**TASK DETAILS:** Return the following from the records below: each line, word for word, starting with the line that contains "intros g. apply" and going on through the line that contains "(db_audit d ++ [e]) d /\", with nothing outside that range.

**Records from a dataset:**
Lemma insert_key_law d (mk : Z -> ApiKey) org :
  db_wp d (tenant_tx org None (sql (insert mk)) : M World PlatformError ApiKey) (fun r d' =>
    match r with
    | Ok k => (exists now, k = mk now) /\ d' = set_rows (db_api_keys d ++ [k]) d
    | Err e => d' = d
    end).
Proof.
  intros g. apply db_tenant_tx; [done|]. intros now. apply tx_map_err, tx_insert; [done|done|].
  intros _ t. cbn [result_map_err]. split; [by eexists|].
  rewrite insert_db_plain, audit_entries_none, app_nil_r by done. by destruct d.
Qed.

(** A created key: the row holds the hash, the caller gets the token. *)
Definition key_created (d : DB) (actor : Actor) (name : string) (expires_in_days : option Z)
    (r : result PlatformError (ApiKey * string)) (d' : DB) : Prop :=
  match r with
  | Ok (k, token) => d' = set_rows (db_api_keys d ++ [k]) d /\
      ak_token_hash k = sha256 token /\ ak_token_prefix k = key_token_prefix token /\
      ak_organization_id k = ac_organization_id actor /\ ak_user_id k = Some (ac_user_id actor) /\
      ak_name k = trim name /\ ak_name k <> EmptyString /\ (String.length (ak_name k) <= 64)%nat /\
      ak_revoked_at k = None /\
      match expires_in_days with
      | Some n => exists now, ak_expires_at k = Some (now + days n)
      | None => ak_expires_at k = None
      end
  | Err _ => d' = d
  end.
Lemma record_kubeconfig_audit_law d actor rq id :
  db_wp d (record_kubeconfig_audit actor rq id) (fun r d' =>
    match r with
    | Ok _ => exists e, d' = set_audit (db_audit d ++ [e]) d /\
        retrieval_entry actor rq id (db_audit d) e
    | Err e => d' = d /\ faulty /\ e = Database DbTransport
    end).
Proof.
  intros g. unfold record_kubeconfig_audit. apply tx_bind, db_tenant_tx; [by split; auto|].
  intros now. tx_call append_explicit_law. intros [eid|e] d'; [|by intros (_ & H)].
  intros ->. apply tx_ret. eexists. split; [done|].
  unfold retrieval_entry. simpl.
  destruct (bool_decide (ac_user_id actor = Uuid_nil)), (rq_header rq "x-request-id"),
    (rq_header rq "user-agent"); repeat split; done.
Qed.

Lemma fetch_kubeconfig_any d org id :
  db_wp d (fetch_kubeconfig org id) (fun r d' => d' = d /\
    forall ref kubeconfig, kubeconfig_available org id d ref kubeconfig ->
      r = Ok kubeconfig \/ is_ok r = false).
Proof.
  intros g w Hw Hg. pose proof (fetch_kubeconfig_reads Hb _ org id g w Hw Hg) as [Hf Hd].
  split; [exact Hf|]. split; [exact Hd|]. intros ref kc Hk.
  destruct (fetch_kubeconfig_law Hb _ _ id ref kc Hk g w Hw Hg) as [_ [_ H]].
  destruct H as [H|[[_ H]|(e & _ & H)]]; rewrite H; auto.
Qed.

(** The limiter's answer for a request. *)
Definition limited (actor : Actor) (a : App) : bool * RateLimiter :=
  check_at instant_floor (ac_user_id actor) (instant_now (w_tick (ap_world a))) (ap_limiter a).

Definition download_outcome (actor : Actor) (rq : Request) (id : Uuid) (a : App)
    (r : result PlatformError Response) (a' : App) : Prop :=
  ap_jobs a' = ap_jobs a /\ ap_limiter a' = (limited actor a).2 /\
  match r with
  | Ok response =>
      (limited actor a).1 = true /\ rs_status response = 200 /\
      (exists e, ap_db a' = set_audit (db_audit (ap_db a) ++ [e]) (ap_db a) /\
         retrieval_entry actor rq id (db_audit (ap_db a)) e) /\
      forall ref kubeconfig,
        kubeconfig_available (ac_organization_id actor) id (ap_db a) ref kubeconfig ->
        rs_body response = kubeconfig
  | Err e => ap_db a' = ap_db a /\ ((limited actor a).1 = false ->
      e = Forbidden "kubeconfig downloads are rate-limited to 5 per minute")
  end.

**TASK SOLUTION:**
  intros g. apply db_tenant_tx; [done|]. intros now. apply tx_map_err, tx_insert; [done|done|].
  intros _ t. cbn [result_map_err]. split; [by eexists|].
  rewrite insert_db_plain, audit_entries_none, app_nil_r by done. by destruct d.
Qed.

(** A created key: the row holds the hash, the caller gets the token. *)
Definition key_created (d : DB) (actor : Actor) (name : string) (expires_in_days : option Z)
    (r : result PlatformError (ApiKey * string)) (d' : DB) : Prop :=
  match r with
  | Ok (k, token) => d' = set_rows (db_api_keys d ++ [k]) d /\
      ak_token_hash k = sha256 token /\ ak_token_prefix k = key_token_prefix token /\
      ak_organization_id k = ac_organization_id actor /\ ak_user_id k = Some (ac_user_id actor) /\
      ak_name k = trim name /\ ak_name k <> EmptyString /\ (String.length (ak_name k) <= 64)%nat /\
      ak_revoked_at k = None /\
      match expires_in_days with
      | Some n => exists now, ak_expires_at k = Some (now + days n)
      | None => ak_expires_at k = None
      end
  | Err _ => d' = d
  end.
Lemma record_kubeconfig_audit_law d actor rq id :
  db_wp d (record_kubeconfig_audit actor rq id) (fun r d' =>
    match r with
    | Ok _ => exists e, d' = set_audit (db_audit d ++ [e]) d /\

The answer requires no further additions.